Sobre estos sucesos, el SJM-España presentó una queja al Defensor del Pueblo el pasado 9 de abril de 2014  por las expulsiones colectivas y sumarias con las que España está devolviendo a Marruecos a las personas que cruzan la valla o entran a nado en Ceuta y Melilla. Y con fecha 24 de abril de 2014, JRS-Europe, SJM-España y otras organizaciones de la sociedad española solicitaron a la Comisión Europea que investigue en profundidad los hechos mencionados y, si procede, abra un procedimiento de infracción contra España.

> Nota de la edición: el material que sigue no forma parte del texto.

Lemma cache_key_inj t s t' s' :
  has_byte t "|" = false -> has_byte t' "|" = false ->
  cache_key t s = cache_key t' s' -> t = t' /\ s = s'.
Proof.
  unfold cache_key. intros Ht Ht' E. pose proof (cut_app t "|" s Ht) as E1.
  change (t ++ String "|" s)%string with (t +:+ "|" +:+ s) in E1. rewrite E in E1.
  pose proof (cut_app t' "|" s' Ht') as E2.
  change (t' ++ String "|" s')%string with (t' +:+ "|" +:+ s') in E2. rewrite E2 in E1. by simplify_eq.
Qed.

Lemma remember_spec key b c r :
  0 < maxEntries r -> Z.of_nat (size (cache r)) <= maxEntries r ->
  let r' := remember key b c r in
  ttl r' = ttl r /\ maxEntries r' = maxEntries r /\ Z.of_nat (size (cache r')) <= maxEntries r'
  /\ forall k e, cache r' !! k = Some e -> (k = key /\ e = (b, at_store c)) \/ cache r !! k = Some e.
Proof.
  intros Hm Hs. unfold remember.
  set (r1 := if maxEntries r <=? Z.of_nat (size (cache r)) then evictLocked (at_evict c) r else r).
  assert (ttl r1 = ttl r /\ maxEntries r1 = maxEntries r /\ Z.of_nat (size (cache r1)) < maxEntries r
          /\ cache r1 ⊆ cache r) as (-> & -> & Hs1 & Hsub).
  { unfold r1. destruct (Z.leb_spec (maxEntries r) (Z.of_nat (size (cache r)))) as [Hle|Hlt]; [|done].
    unfold evictLocked. simpl. split; [done|]. split; [done|].
    match goal with |- context [if maxEntries r <=? Z.of_nat (size ?m) then _ else _] => set (kept := m) end.
    destruct (Z.leb_spec (maxEntries r) (Z.of_nat (size kept))).
    - rewrite map_size_empty. split; [lia|apply map_empty_subseteq].
    - split; [lia|apply map_filter_subseteq]. }
  simpl. split; [done|]. split; [done|]. split.
  - rewrite map_size_insert. destruct (cache r1 !! key); simpl; lia.
  - intros k e [[<- <-]|[_ Hl]]%lookup_insert_Some; [by left|right]. by eapply lookup_weaken.
Qed.

Lemma resolver_after_spec ttl0 max0 events :
  let r := resolver_after ttl0 max0 events in
  ttl r = ttl (NewDBRoleResolver ttl0 max0)
  /\ 0 < maxEntries r /\ Z.of_nat (size (cache r)) <= maxEntries r
  /\ forall k b at0, cache r !! k = Some (b, at0) ->
       exists ev, ev ∈ events /\ cache_key (st_tenant ev) (st_subject ev) = k
         /\ b = binding_of (sel_bindings (st_tenant ev) (st_subject ev) (st_db ev))
         /\ at0 = at_store (st_clock ev).
Proof.
  induction events as [|ev events IH]; [simpl|].
  - split; [done|]. split; [destruct (Z.leb_spec max0 0); simpl; lia|]. split; [|done].
    rewrite map_size_empty. destruct (Z.leb_spec max0 0); simpl; lia.
  - destruct IH as (Ht & Hm & Hs & Hc).
    destruct (remember_spec (cache_key (st_tenant ev) (st_subject ev))
      (binding_of (sel_bindings (st_tenant ev) (st_subject ev) (st_db ev))) (st_clock ev) _ Hm Hs)
      as (Ht' & Hm' & Hs' & Hc').
    change (resolver_after ttl0 max0 (ev :: events)) with (store ev (resolver_after ttl0 max0 events)).
    cbv zeta. unfold store. rewrite Ht', Hm'. split; [done|]. split; [done|]. split; [by rewrite Hm' in Hs'|].
    intros k b at0 [[-> [= -> ->]]|Hl]%Hc'.
    + exists ev. split; [by left|done].
    + destruct (Hc _ _ _ Hl) as (ev' & ? & ?). exists ev'. split; [by right|done].
Qed.

(** A cached answer for a subject is the binding some read of that subject
    found, stored at most [ttl] ago. *)
Lemma cached_sound ttl0 max0 events t s now b :
  has_byte t "|" = false -> Forall (fun ev => has_byte (st_tenant ev) "|" = false) events ->
  cached (cache_key t s) now (resolver_after ttl0 max0 events) = Some b ->
  exists ev, ev ∈ events /\ st_tenant ev = t /\ st_subject ev = s
    /\ b = binding_of (sel_bindings t s (st_db ev))
    /\ time_Sub now (at_store (st_clock ev)) <= ttl (NewDBRoleResolver ttl0 max0).
Proof.
  intros Ht He. unfold cached. destruct (resolver_after_spec ttl0 max0 events) as (Httl & _ & _ & Hc).
  destruct (cache _ !! _) as [[b' at0]|] eqn:El; [|done].
  destruct (Z.leb_spec (time_Sub now at0) (ttl (resolver_after ttl0 max0 events))) as [Hle|]; [|done].
  intros [= ->]. destruct (Hc _ _ _ El) as (ev & Hev & Hk & -> & ->). rewrite Forall_forall in He.
  apply cache_key_inj in Hk as [Et Es]; [|by apply He|done]. exists ev. rewrite <- Et, <- Es, <- Httl. done.
Qed.

(** ** Signing keys *)

(** A call of [publicKey]: when, whether the provider was asked, its answer. *)
Definition key_call : Type := Z * bool * (list jwk + error).

Inductive jwks_run (ttl minRefresh : Z) : jwksCache -> list key_call -> Prop :=
| jwks_run_new : jwks_run ttl minRefresh (newJWKSCache ttl minRefresh) []
| jwks_run_call c log kid now answer res c' asked :
    jwks_run ttl minRefresh c log ->
    publicKey kid now answer c = (res, c', asked) ->
    jwks_run ttl minRefresh c' ((now, asked, answer) :: log).

(** The last answer that replaced the keys, and the last time of asking; the
    log is newest first. *)
Fixpoint last_document (log : list key_call) : option (Z * list jwk) :=
  match log with
  | [] => None
  | (now, true, inl doc) :: log =>
      if bool_decide (usable_keys doc = ∅) then last_document log else Some (now, doc)
  | _ :: log => last_document log
  end.

Fixpoint last_asked (log : list key_call) : Z :=
  match log with
  | [] => zero_time
  | (now, true, _) :: _ => now
  | _ :: log => last_asked log
  end.

Definition asks (log : list key_call) : list Z :=
  map (fun e : key_call => e.1.1) (List.filter (fun e : key_call => e.1.2) log).

(** The cache mirrors the log. *)
Definition mirrors (ttl minRefresh : Z) (c : jwksCache) (log : list key_call) : Prop :=
  jwks_ttl c = jwks_ttl (newJWKSCache ttl minRefresh)
  /\ Identity.minRefresh c = Identity.minRefresh (newJWKSCache ttl minRefresh)
  /\ lastFetch c = last_asked log
  /\ match last_document log with
     | Some (t, doc) => fetchedAt c = t /\ keys c = usable_keys doc
     | None => keys c = ∅
     end.

Lemma time_Sub_refl t : time_Sub t t = 0.
Proof. unfold time_Sub, int64_min, int64_max. lia. Qed.

Lemma time_Sub_antitone t u u' : u' <= u -> time_Sub t u <= time_Sub t u'.
Proof. unfold time_Sub. lia. Qed.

A pesar de esto el informe constata cómo "la gente sigue arriesgando sus vidas aun conociendo los riesgos y costes del viaje hasta Marruecos, de cruzar el mar y las vallas hacia Europa, y el elevado número de personas que pierden su vida en el intento. La migración les compensa ante la imposibilidad de sacar adelante a sus familias en el país de origen, por la falta de futuro en ellos o por la imposibilidad de regresar a ellos por los conflictos allí existentes".

Con este informe, las organizaciones citadas piden "buscar soluciones a largo plazo y respetar los derechos de las personas migrantes. La responsabilidad debe recaer en la comunidad internacional y no debe jugarse a transferir responsabilidades a países concretos según su ubicación geográfica a lo largo de las rutas migratorias".

Finalmente, hubo hueco también para la situación similar que existe en Ceuta y se entregó a la Defensora varios informes al respecto de los que dispone el Secretariado de la Comisión Episcopal de Migraciones.